Go through the entries below and print, exactly, the lines starting at the one with "w' !! out_path = Some (concat chunks)" and ending at the one with "pose proof (download_ops_states", keeping both ends and no others.

Records from a data source

.....

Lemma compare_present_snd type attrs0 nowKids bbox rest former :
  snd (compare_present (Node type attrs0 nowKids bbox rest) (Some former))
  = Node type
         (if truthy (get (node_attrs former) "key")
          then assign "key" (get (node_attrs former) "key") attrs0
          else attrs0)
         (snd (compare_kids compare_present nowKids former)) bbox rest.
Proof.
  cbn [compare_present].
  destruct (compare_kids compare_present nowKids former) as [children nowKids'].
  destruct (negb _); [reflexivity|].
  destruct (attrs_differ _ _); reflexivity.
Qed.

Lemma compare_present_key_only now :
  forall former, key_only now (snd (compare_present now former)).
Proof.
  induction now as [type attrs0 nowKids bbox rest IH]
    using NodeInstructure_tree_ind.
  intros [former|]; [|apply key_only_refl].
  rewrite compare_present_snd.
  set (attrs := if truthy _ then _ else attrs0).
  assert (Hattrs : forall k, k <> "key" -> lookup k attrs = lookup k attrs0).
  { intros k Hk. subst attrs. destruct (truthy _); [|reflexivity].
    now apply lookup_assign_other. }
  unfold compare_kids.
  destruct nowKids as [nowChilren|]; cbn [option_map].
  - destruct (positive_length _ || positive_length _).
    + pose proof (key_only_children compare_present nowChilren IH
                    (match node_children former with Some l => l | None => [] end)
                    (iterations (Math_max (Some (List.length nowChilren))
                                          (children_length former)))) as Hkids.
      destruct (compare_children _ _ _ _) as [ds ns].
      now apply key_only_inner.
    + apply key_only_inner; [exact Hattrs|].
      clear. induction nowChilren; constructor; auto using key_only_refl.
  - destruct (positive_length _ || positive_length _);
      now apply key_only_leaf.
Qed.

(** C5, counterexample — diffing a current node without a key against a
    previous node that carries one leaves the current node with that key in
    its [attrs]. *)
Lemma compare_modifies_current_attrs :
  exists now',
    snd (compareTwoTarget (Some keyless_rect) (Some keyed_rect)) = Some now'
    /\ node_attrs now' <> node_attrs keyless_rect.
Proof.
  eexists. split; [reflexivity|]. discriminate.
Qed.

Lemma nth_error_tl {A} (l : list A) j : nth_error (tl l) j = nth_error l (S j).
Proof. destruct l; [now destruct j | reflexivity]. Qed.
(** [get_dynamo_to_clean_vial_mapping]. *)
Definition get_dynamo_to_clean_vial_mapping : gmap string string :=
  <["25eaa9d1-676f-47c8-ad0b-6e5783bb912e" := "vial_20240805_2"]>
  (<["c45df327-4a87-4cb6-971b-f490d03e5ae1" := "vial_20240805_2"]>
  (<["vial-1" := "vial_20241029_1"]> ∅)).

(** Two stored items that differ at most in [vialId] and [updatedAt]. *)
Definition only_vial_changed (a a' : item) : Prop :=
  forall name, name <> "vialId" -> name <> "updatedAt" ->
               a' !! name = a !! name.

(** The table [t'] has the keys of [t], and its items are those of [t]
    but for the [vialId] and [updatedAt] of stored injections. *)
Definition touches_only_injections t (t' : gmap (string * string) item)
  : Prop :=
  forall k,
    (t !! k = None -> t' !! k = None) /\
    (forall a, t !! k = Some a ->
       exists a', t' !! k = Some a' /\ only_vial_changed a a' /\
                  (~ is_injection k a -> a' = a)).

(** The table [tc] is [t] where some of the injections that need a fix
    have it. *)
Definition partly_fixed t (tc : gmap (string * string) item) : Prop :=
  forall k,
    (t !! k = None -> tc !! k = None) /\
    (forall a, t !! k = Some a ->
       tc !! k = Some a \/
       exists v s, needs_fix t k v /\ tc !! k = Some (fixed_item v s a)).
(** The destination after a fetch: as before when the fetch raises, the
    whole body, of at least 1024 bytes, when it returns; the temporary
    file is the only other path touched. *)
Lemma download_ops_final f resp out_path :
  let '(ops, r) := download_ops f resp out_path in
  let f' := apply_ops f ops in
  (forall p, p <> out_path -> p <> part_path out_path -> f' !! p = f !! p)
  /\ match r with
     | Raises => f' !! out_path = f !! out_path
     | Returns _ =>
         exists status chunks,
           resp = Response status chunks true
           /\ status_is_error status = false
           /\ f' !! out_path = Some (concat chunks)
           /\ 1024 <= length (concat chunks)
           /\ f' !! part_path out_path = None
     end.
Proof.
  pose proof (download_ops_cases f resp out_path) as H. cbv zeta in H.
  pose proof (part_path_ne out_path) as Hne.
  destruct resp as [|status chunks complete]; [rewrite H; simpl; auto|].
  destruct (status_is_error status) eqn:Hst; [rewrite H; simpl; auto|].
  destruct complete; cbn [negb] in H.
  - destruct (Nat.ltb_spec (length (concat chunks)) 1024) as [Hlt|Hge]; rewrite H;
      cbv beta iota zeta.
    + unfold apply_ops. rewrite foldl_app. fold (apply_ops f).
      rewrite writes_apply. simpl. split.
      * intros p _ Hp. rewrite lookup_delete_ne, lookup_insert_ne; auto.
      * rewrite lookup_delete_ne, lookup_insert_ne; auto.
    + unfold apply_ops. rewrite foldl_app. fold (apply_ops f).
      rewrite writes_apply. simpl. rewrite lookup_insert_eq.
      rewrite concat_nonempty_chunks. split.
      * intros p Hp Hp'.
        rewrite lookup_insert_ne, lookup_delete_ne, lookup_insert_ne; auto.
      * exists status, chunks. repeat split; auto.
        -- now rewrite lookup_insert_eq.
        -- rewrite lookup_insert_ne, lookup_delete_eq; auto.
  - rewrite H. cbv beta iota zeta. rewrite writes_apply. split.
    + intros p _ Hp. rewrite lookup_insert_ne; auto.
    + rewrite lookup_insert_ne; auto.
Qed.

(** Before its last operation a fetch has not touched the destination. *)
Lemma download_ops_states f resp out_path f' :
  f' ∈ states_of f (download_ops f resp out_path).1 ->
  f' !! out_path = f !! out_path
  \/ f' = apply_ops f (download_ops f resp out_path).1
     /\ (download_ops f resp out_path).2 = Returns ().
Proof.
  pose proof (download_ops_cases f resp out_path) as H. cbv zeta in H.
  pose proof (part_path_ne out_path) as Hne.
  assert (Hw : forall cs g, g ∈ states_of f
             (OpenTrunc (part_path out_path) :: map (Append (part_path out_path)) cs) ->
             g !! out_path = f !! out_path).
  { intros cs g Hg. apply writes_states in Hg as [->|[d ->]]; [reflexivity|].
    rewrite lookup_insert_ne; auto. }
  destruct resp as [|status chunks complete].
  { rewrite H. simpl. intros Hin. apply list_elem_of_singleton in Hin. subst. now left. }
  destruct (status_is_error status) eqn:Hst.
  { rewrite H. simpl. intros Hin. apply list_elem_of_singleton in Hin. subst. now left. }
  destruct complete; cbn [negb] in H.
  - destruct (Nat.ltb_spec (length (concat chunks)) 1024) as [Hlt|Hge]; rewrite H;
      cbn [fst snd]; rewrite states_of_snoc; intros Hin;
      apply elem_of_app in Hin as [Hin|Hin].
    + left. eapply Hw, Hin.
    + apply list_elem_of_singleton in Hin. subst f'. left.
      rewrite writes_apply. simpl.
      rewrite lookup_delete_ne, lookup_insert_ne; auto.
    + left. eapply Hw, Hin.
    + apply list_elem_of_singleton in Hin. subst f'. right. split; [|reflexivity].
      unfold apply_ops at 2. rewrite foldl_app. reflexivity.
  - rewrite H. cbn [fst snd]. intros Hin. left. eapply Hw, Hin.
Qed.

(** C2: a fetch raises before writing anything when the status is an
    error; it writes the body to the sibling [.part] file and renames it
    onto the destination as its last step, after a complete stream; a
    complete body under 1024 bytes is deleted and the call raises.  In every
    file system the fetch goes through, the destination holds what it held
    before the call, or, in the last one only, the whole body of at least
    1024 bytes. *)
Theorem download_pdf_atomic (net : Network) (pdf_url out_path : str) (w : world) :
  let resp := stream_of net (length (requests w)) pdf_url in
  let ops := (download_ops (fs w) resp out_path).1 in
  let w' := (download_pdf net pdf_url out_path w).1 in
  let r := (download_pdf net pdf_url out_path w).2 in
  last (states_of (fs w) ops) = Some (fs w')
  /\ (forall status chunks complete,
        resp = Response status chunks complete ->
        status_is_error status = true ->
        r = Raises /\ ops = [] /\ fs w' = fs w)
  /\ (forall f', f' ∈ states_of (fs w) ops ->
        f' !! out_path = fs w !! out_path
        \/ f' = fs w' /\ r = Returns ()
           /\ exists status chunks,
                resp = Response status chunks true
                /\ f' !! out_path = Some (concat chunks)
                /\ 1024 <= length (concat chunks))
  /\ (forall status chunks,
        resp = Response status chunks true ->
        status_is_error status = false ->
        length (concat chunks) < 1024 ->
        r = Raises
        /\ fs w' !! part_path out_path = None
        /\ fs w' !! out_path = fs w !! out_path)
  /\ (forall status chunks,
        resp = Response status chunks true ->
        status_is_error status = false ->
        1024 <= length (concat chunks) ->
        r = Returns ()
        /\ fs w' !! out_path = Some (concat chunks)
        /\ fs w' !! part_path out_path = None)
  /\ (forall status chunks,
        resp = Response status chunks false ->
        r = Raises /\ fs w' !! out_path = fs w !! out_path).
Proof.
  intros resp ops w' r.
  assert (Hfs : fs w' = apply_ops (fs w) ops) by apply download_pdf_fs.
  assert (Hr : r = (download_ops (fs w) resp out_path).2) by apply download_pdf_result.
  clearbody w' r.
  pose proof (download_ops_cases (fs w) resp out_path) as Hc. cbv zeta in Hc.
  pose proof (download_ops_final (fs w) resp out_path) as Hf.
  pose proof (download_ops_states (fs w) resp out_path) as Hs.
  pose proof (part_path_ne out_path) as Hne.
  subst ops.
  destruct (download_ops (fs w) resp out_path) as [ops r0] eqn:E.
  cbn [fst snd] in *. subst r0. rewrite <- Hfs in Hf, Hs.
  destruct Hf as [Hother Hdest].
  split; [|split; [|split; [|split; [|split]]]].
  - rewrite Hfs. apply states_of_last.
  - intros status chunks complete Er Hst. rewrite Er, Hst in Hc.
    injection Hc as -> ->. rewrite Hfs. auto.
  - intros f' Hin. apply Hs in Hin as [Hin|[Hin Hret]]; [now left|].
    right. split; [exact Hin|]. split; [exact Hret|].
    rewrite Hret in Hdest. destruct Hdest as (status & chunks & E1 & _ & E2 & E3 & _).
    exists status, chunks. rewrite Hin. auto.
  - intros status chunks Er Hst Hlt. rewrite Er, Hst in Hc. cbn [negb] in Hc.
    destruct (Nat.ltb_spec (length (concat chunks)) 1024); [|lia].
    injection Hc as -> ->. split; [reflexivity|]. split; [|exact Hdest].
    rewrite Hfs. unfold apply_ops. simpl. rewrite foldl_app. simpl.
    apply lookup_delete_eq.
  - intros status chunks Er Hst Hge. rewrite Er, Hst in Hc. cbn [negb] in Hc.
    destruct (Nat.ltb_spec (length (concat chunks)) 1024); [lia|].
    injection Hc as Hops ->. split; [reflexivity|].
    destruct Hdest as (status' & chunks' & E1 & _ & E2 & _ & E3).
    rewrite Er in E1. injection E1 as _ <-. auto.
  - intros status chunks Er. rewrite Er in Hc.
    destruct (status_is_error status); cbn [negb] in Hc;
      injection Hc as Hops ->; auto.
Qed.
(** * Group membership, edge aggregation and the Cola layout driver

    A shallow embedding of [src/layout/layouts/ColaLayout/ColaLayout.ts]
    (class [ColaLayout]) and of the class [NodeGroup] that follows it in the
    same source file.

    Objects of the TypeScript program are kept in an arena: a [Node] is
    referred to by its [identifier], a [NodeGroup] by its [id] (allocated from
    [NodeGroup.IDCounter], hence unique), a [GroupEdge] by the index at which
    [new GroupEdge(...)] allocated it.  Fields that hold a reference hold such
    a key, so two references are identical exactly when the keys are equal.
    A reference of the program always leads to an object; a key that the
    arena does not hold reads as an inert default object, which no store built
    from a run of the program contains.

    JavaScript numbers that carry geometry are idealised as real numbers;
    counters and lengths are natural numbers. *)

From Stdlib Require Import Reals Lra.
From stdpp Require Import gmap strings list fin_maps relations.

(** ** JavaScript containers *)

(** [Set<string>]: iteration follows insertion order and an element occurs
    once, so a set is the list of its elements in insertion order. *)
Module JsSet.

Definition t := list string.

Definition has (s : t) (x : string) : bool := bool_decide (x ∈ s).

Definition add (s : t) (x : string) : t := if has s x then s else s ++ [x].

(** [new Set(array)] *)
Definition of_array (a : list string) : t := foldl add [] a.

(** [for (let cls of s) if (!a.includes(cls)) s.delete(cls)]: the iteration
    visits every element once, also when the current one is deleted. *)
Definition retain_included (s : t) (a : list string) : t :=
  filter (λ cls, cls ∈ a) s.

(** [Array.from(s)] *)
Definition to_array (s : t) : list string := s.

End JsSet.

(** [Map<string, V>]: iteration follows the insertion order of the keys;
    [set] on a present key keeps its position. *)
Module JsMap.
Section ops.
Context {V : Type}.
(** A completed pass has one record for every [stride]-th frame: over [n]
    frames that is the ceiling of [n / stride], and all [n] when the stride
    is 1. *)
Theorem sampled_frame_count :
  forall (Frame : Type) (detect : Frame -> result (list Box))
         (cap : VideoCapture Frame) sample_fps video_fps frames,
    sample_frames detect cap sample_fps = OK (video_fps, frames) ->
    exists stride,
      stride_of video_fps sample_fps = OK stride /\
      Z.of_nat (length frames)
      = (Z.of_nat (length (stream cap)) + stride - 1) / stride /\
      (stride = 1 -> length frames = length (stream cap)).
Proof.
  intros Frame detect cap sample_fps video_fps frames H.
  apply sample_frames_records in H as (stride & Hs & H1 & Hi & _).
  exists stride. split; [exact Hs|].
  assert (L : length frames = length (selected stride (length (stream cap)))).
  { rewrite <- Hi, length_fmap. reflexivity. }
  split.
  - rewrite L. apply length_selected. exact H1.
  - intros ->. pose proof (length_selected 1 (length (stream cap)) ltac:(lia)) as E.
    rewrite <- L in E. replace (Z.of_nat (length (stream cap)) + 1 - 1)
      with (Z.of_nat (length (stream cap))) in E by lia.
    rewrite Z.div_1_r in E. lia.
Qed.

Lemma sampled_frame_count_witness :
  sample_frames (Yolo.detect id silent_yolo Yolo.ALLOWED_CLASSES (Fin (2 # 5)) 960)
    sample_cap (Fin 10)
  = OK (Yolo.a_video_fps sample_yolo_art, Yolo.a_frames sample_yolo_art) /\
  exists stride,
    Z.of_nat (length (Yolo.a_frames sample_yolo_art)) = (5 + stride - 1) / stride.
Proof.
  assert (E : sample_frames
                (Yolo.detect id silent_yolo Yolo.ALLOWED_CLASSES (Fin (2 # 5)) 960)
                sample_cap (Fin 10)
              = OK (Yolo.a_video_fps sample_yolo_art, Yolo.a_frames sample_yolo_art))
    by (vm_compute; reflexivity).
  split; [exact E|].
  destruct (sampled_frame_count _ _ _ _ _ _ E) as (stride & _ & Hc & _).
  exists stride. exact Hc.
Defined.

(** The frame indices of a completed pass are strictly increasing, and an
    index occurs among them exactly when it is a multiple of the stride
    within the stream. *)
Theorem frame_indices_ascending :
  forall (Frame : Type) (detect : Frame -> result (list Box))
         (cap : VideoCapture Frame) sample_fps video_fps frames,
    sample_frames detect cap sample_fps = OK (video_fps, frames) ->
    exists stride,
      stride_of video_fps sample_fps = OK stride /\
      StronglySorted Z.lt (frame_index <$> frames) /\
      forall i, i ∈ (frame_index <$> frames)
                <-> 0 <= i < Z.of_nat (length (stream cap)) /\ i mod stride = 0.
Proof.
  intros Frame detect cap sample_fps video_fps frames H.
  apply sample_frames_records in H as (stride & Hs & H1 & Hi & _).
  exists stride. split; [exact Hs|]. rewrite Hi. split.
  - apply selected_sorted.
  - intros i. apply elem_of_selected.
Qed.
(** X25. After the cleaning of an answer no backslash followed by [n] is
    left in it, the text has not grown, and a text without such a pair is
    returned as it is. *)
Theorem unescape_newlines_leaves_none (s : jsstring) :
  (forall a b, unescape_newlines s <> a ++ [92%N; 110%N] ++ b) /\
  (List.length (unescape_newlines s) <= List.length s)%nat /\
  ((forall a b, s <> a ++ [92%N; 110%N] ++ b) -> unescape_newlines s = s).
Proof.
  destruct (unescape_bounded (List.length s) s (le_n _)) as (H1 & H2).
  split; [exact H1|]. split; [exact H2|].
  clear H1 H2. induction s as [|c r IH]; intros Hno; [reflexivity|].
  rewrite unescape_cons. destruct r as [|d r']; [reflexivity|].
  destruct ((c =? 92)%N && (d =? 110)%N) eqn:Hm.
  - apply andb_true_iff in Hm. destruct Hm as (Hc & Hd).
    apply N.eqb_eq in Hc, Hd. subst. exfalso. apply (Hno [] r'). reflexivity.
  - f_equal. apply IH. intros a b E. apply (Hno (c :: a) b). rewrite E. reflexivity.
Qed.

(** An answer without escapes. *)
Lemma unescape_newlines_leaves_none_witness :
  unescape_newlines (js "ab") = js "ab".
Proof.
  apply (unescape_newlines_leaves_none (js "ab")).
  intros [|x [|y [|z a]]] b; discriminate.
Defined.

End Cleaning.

.....

▶ [Solution]
        /\ fs w' !! out_path = Some (concat chunks)
        /\ fs w' !! part_path out_path = None)
  /\ (forall status chunks,
        resp = Response status chunks false ->
        r = Raises /\ fs w' !! out_path = fs w !! out_path).
Proof.
  intros resp ops w' r.
  assert (Hfs : fs w' = apply_ops (fs w) ops) by apply download_pdf_fs.
  assert (Hr : r = (download_ops (fs w) resp out_path).2) by apply download_pdf_result.
  clearbody w' r.
  pose proof (download_ops_cases (fs w) resp out_path) as Hc. cbv zeta in Hc.
  pose proof (download_ops_final (fs w) resp out_path) as Hf.
  pose proof (download_ops_states (fs w) resp out_path) as Hs.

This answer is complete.